**Saved data entries:**
-----
(** X12. Nothing in a record is escaped: the number of newlines that an
    emission adds to the file is one, for the end of the record, plus the
    newlines in the message type (the three tags have none), plus the
    newlines in the printed message, plus the newlines in the keys and
    values of the structured data.  A record is one line exactly when the
    message type, the message and the data contain no newline. *)
Theorem lines_per_record (clock : nat -> Time) (mapseed : nat -> list nat)
    (logInstance : LogInstance) (toTerminal colored : bool)
    (messageType : string)
    (jsonContent : option (gmap string Value)) (messageContent : list Value)
    (w : World) (path content : string) :
  file_at_end (logDestination logInstance) path content w ->
  let entries :=
    match jsonContent with
    | Some jsonData => permute (mapseed (ranges w)) (map_to_list jsonData)
    | None => []
    end in
  (exists record,
     disk (printOutPut clock mapseed logInstance true toTerminal colored
             messageType jsonContent messageContent w).2 !! path
     = Some (content +:+ record) /\
     Str.count "010" record
     = (1 + Str.count "010" messageType +
        Str.count "010" (Sprint messageContent) +
        sum_list ((fun e => (Str.count "010" e.1 +
                             Str.count "010" (printArg e.2))%nat)
                    <$> entries))%nat) /\
  Str.count "010" MessageNormal = 0%nat /\
  Str.count "010" MessageFatal = 0%nat /\
  Str.count "010" MessageWarning = 0%nat.
Proof.
  intros Hend entries. split; [|done]. eexists. split.
  - rewrite printOutPut_run. cbn [snd].
    by eapply emitWorld_file_at_end in Hend as [_ ->].
  - unfold fileRecord. rewrite !str_count_app.
    rewrite messagePrefixOf_newlines.
    assert (Str.count "010" (dataText mapseed (ranges w) jsonContent)
            = sum_list ((fun e => (Str.count "010" e.1 +
                                   Str.count "010" (printArg e.2))%nat) <$> entries))
      as ->.
    { unfold entries. destruct jsonContent as [jsonData|]; [|done].
      cbn [dataText]. apply renderEntries_newlines. }
    change (Str.count "010" newline) with 1%nat. lia.
Qed.
(** * Debt Review API: a shallow embedding of [Debtreviewserver.js]

    The server has two routes.  [POST /api/clients/add] validates a JSON
    submission with an express-validator chain, looks the phone number up in
    the [clients] table, and inserts a row.  [GET /api/clients/export] reads
    the whole table and hands it to a module-level csv-writer object that
    writes [clients.csv], which is then sent as a download.

    Modelling decisions, all visible in the definitions below:
    - a JavaScript string is a [string]; its characters are the characters
      counted by the length validator;
    - a field of the request body is absent ([None], JavaScript [undefined])
      or holds a JSON scalar: a string, an integer-valued number in the safe
      range, a boolean or [null];
    - the three format validators of validator.js ([isMobilePhone],
      [isEmail], [isISO8601]) are parameters of the development;
    - the MySQL connection is a table of rows together with the next
      AUTO_INCREMENT value; a query either fails with an error object chosen
      by the environment, leaving the table as it was, or succeeds; the
      table definition is not part of the repository, so a row holds the
      values as the INSERT bound them and [SELECT *] returns them unchanged,
      in insertion order;
    - the csv-writer object keeps its state between requests, as the library
      does: after a successful write it appends to the file and writes no
      header; a write that fails leaves the file as it was;
    - the clock read by [new Date().toISOString()] is an input of each
      request. *)

From Stdlib Require Import String Ascii ZArith List Bool Lia DecimalString.
From stdpp Require Import base option list gmap strings.
(** X8: A call of [update_gauge] that returns has set exactly one sample: the
    one of its metric name and label values now has the value, converted
    to float; every other sample of every gauge, the counters and the rest
    of the program's state are what they were. *)
Theorem update_gauge_sets_one_sample
    (name : pystr) (labels : pydict pystr pyval) (value : pynum) (w w' : World) :
  update_gauge name labels value w = (w', Ok tt) ->
  exists v,
    py_float value = Ok v /\
    (forall name' key',
       sample (gauges w') name' key'
       = if decide (name' = name /\ key' = label_key labels) then Some v
         else sample (gauges w) name' key') /\
    w' = set_gauges (gauges w') w.
Proof.
  intros H. destruct (gauges w !! name) as [g0|] eqn:Hg.
  - destruct (update_gauge_ok _ _ _ _ _ H) as (g & v & Hv & Hlen & _ & Hreg & ->).
    exists v. split; [exact Hv|]. split; [|reflexivity].
    intros name' key'. cbn [gauges set_gauges].
    apply sample_insert_store_sample.
    + apply label_key_nil, Hlen.
    + exact Hreg.
    + rewrite Hg. discriminate.
  - destruct (update_gauge_first _ _ _ _ _ Hg H) as (g & v & Hn & Hl & Hv & ->).
    destruct (new_metric_labelnames _ _ _ _ _ Hn) as (_ & _ & Hch).
    exists v. split; [exact Hv|]. split; [|reflexivity].
    intros name' key'. cbn [gauges set_gauges].
    apply sample_insert_store_sample.
    + apply label_key_nil. rewrite Hl, dict_keys_length. reflexivity.
    + rewrite Hg. discriminate.
    + intros _. exact Hch.
Qed.

Lemma update_gauge_sets_one_sample_witness :
  let labels := [(py "partition", PInt 3)] in
  let w' := (update_gauge (py "m") labels (NInt 7) empty_world).1 in
  exists v,
    py_float (NInt 7) = Ok v /\
    (forall name' key',
       sample (gauges w') name' key'
       = if decide (name' = py "m" /\ key' = label_key labels) then Some v
         else sample (gauges empty_world) name' key') /\
    w' = set_gauges (gauges w') empty_world.
Proof.
  apply (update_gauge_sets_one_sample (py "m") [(py "partition", PInt 3)] (NInt 7)
           empty_world).
  reflexivity.
Defined.
(** Split every hypothesis saying that a bind succeeded. *)
Ltac inv_bind :=
  repeat match goal with
    | H : bind _ _ = Ok _ |- _ => apply bind_inv in H as (? & ? & H)
    | H : Ok _ = Ok _ |- _ => injection H as H; subst
    | H : Err _ = Ok _ |- _ => discriminate H
    | H : assert _ = Ok _ |- _ => unfold assert in H
    end.

(** Case analysis on the conditions of the goal, arithmetic ones included. *)
Ltac split_decide :=
  repeat (case_decide || case_bool_decide || case_match); simplify_eq/=.

(** ** Lemmas on machine integers *)

Lemma wrapu_small w z : (0 <= z < 2 ^ w)%Z -> wrapu w z = z.
Proof. apply Z.mod_small. Qed.

Lemma wrapu_range w z : (0 <= w)%Z -> (0 <= wrapu w z < 2 ^ w)%Z.
Proof. intros. apply Z.mod_pos_bound, Z.pow_pos_nonneg; lia. Qed.

Lemma wraps_small w z : (0 < w)%Z -> (- 2 ^ (w - 1) <= z < 2 ^ (w - 1))%Z -> wraps w z = z.
Proof.
  intros Hw Hz. unfold wraps. rewrite Z.mod_small; [lia|].
  replace (2 ^ w)%Z with (2 * 2 ^ (w - 1))%Z; [lia|].
  rewrite <- Z.pow_succ_r by lia. f_equal. lia.
Qed.

Lemma wraps_range w z : (0 < w)%Z -> (- 2 ^ (w - 1) <= wraps w z < 2 ^ (w - 1))%Z.
Proof.
  intros Hw. unfold wraps.
  assert (2 ^ w = 2 * 2 ^ (w - 1))%Z as E
    by (rewrite <- Z.pow_succ_r by lia; f_equal; lia).
  pose proof (Z.mod_pos_bound (z + 2 ^ (w - 1)) (2 ^ w)).
  assert (0 < 2 ^ (w - 1))%Z by (apply Z.pow_pos_nonneg; lia). lia.
Qed.
Fixpoint rm_back (n : nat) (R : list cstr) : bool :=
  match R with
  | [] => false
  | a :: R' =>
      match kind a with
      | CWK_NORMAL => match n with O => true | S n' => rm_back n' R' end
      | CWK_BACK => rm_back (S n) R'
      | CWK_CURRENT => rm_back n R'
      end
  end.

Definition removed (absolute : bool) (B : list cstr) (w : cstr) (A : list cstr) : bool :=
  match kind w with
  | CWK_CURRENT => true
  | CWK_BACK => if absolute then true else rm_back 0 (reverse B)
  | CWK_NORMAL => rm_normal 0 A
  end.

(** The segments that stay, of those from [C] on, after [B]. *)
Fixpoint visible (absolute : bool) (B C : list cstr) : list cstr :=
  match C with
  | [] => []
  | w :: A =>
      let rest := visible absolute (B ++ [w]) A in
      if removed absolute B w A then rest else w :: rest
  end.

(** ** The text of a path *)

Fixpoint intercalate (ws : list cstr) : cstr :=
  match ws with
  | [] => []
  | [w] => w
  | w :: ws' => w ++ 47%Z :: intercalate ws'
  end.

Definition is_abs (s : cstr) : bool :=
  match s with
  | c :: _ => issep c
  | [] => false
  end.

(** The whole segment list of joined paths. *)
Definition all_words (paths : list cstr) : list cstr := concat (words <$> paths).

(** The normalised text: the root, then the resolved segments; a path whose
    segments all disappear is "." when it has no root, and a path without any
    segment is its root. *)
Definition normal_text (absolute : bool) (ws : list cstr) : cstr :=
  let root := if absolute then [47%Z] else [] in
  match ws with
  | [] => root
  | _ =>
      match resolve absolute ws, absolute with
      | [], false => [dot]
      | out, _ => root ++ intercalate out
      end
  end.

Definition normal_join (paths : list cstr) : cstr :=
  normal_text (match paths with p :: _ => is_abs p | [] => false end) (all_words paths).

(** ** Lemmas: fields and words *)

Lemma fields_cons l : exists f fs, fields l = f :: fs.
Proof.
  destruct l as [|c l]; simpl; [eauto|]. destruct (issep c); [eauto|].
  destruct (fields l); eauto.
Qed.

Lemma fields_app l1 c l2 : issep c = true -> fields (l1 ++ c :: l2) = fields l1 ++ fields l2.
Proof.
  intros Hc. induction l1 as [|x l1 IH]; simpl; [by rewrite Hc|].
  destruct (issep x); [by rewrite IH|]. rewrite IH.
  by destruct (fields_cons l1) as (f & fs & ->).
Qed.

Lemma fields_nosep w : Forall (fun c => nosep c = true) w -> fields w = [w].
Proof.
  unfold nosep. induction 1 as [|c w Hc _ IH]; simpl; [done|].
  rewrite negb_true_iff in Hc. by rewrite Hc, IH.
Qed.

Lemma words_app l1 c l2 : issep c = true -> words (l1 ++ c :: l2) = words l1 ++ words l2.
Proof. intros. unfold words. by rewrite fields_app, filter_app. Qed.

Lemma words_nil : words [] = [].
Proof. reflexivity. Qed.

Lemma words_sep c l : issep c = true -> words (c :: l) = words l.
Proof. intros H. exact (words_app [] c l H). Qed.

Lemma words_seps k l : Forall (fun c => issep c = true) k -> words (k ++ l) = words l.
Proof. induction 1; simpl; [done|]. by rewrite words_sep. Qed.

Lemma words_seps_r k l : Forall (fun c => issep c = true) k -> words (l ++ k) = words l.
Proof.
  intros Hk. destruct k as [|c k]; [by rewrite app_nil_r|].
  apply Forall_cons in Hk as [Hc Hk]. rewrite words_app by done.
  rewrite <- (app_nil_r k), words_seps by done. by rewrite words_nil, app_nil_r.
Qed.

Lemma words_all_seps k : Forall (fun c => issep c = true) k -> words k = [].
Proof. intros Hk. rewrite <- (app_nil_r k). by rewrite words_seps. Qed.

Lemma words_word w : w <> [] -> Forall (fun c => nosep c = true) w -> words w = [w].
Proof. intros Hne Hw. unfold words. rewrite fields_nosep by done. by rewrite filter_cons_True. Qed.

(** A text that a separator, or nothing, follows. *)
Definition bounded_l (l : cstr) : Prop := l = [] \/ exists l' c, l = l' ++ [c] /\ issep c = true.
Definition bounded_r (r : cstr) : Prop := r = [] \/ exists c r', r = c :: r' /\ issep c = true.

Lemma words_word_r w r : w <> [] -> Forall (fun c => nosep c = true) w -> bounded_r r ->
  words (w ++ r) = w :: words r.
Proof.
  intros Hne Hw [->|(c & r' & -> & Hc)].
  - by rewrite app_nil_r, words_word.
  - by rewrite words_app, words_word, (words_sep c r').
Qed.

Lemma words_word_l l w : w <> [] -> Forall (fun c => nosep c = true) w -> bounded_l l ->
  words (l ++ w) = words l ++ [w].
Proof.
  intros Hne Hw [->|(l' & c & -> & Hc)]; [by rewrite words_word|].
  rewrite <- app_assoc. simpl.
  by rewrite !words_app, (words_word w), words_nil, app_nil_r by done.
Qed.

Lemma all_words_app p1 p2 : all_words (p1 ++ p2) = all_words p1 ++ all_words p2.
Proof. unfold all_words. by rewrite fmap_app, concat_app. Qed.

Lemma all_words_cons p ps : all_words (p :: ps) = words p ++ all_words ps.
Proof. done. Qed.

Lemma words_no_empty l : Forall (fun w => w <> []) (words l).
Proof. unfold words. apply Forall_forall. intros w Hw%list_elem_of_filter. naive_solver. Qed.

(** ** Lemmas: the stack and the criterion *)

(** The names on top of a stack, and how many there are. *)
Definition is_name (w : cstr) : bool :=
  match kind w with
  | CWK_NORMAL => true
  | _ => false
  end.

Definition names (st : list cstr) : nat := length (takeWhile is_name (reverse st)).

Lemma is_name_true w : kind w = CWK_NORMAL -> is_name w = true.
Proof. unfold is_name. by intros ->. Qed.

Lemma is_name_false w : kind w <> CWK_NORMAL -> is_name w = false.
Proof. unfold is_name. by destruct (kind w). Qed.

(** [prune st A]: the stack without the names that [A] drops; the name at
    height [i] from the top is dropped when [rm_normal i A]. *)
Fixpoint prune_rev (i : nat) (rst : list cstr) (A : list cstr) : list cstr :=
  match rst with
  | [] => []
  | w :: rst' =>
      match kind w with
      | CWK_NORMAL => (if rm_normal i A then [] else [w]) ++ prune_rev (S i) rst' A
      | _ => rst
      end
  end.

Lemma prune_rev_nil rst : forall i, prune_rev i rst [] = rst.
Proof. induction rst as [|w rst IH]; intros i; simpl; [done|]. rewrite IH. by destruct (kind w). Qed.

Lemma prune_rev_current a A rst : kind a = CWK_CURRENT -> forall i,
  prune_rev i rst (a :: A) = prune_rev i rst A.
Proof. intros Ha. induction rst as [|w rst IH]; intros i; simpl; [done|]. by rewrite IH, Ha. Qed.

Lemma prune_rev_normal a A rst : kind a = CWK_NORMAL -> forall i,
  prune_rev i rst (a :: A) = prune_rev (S i) rst A.
Proof. intros Ha. induction rst as [|w rst IH]; intros i; simpl; [done|]. by rewrite IH, Ha. Qed.

Lemma prune_rev_back a A rst : kind a = CWK_BACK -> forall i,
  prune_rev (S i) rst (a :: A) = prune_rev i rst A.
Proof. intros Ha. induction rst as [|w rst IH]; intros i; simpl; [done|]. by rewrite IH, Ha. Qed.

Lemma prune_rev_back_top a A rst : kind a = CWK_BACK ->
  prune_rev 0 rst (a :: A)
    = match rst with
      | w :: rst' => if decide (kind w = CWK_NORMAL) then prune_rev 0 rst' A else rst
      | [] => []
      end.
Proof.
  intros Ha. destruct rst as [|w rst]; simpl; [done|]. rewrite Ha.
  destruct (kind w) eqn:E; simpl; try done. by rewrite prune_rev_back.
Qed.

Lemma pop_reverse st :
  pop st = match reverse st with
           | w :: rst => if decide (kind w = CWK_NORMAL) then Some (reverse rst) else None
           | [] => None
           end.
Proof.
  unfold pop. destruct st as [|w st _] using rev_ind; [done|].
  rewrite last_snoc, reverse_snoc. case_decide; [|done].
  f_equal. rewrite length_app, reverse_involutive. simpl.
  replace (length st + 1 - 1) with (length st) by lia. by rewrite take_app_length.
Qed.

(** Resolved lists: only "..", and none of them in an absolute path, below
    the names, and never ".". *)
Definition resolved (absolute : bool) (st : list cstr) : Prop :=
  exists bs ns, st = bs ++ ns /\
    Forall (fun w => kind w = CWK_BACK) bs /\ Forall (fun w => kind w = CWK_NORMAL) ns /\
    (absolute = true -> bs = []).

Lemma push_resolved absolute st w : resolved absolute st -> resolved absolute (push absolute st w).
Proof.
  intros (bs & ns & -> & Hb & Hn & Ha). unfold push.
  destruct (kind w) eqn:E.
  - exists bs, (ns ++ [w]). rewrite app_assoc. split_and!; try done.
    apply Forall_app; auto.
  - by exists bs, ns.
  - rewrite pop_reverse. destruct ns as [|n ns _] using rev_ind.
    + rewrite app_nil_r. destruct bs as [|b bs _] using rev_ind; simpl.
      * destruct absolute; [by exists [], []|]. exists [w], []. split_and!; [done..|auto|done|done].
      * rewrite reverse_snoc. apply Forall_app in Hb as [Hb Hb1].
        inversion Hb1 as [|? ? Hbk]; subst. rewrite decide_False by congruence.
        destruct absolute; [by destruct bs; discriminate (Ha eq_refl)|].
        exists ((bs ++ [b]) ++ [w]), []. rewrite app_nil_r.
        split_and!; [done| |done|done]. rewrite !Forall_app. auto.
    + rewrite app_assoc, reverse_snoc. apply Forall_app in Hn as [Hn Hn1].
      inversion Hn1; subst. rewrite decide_True by done. rewrite reverse_involutive.
      by exists bs, ns.
Qed.

Lemma foldl_push_resolved absolute ws st :
  resolved absolute st -> resolved absolute (foldl (push absolute) st ws).
Proof. revert st. induction ws as [|w ws IH]; intros st H; simpl; [done|]. by apply IH, push_resolved. Qed.

Lemma resolve_resolved absolute ws : resolved absolute (resolve absolute ws).
Proof. apply foldl_push_resolved. by exists [], []. Qed.

Lemma resolve_snoc absolute ws w :
  resolve absolute (ws ++ [w]) = push absolute (resolve absolute ws) w.
Proof. unfold resolve. by rewrite foldl_app. Qed.

Lemma resolve_app absolute ws ws' :
  resolve absolute (ws ++ ws') = foldl (push absolute) (resolve absolute ws) ws'.
Proof. unfold resolve. by rewrite foldl_app. Qed.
-----
**Aim of the task:**
The result is a copy of every line above where the word "messageType" shows up.

**Result:**
    (messageType : string)
             messageType jsonContent messageContent w).2 !! path
     = (1 + Str.count "010" messageType +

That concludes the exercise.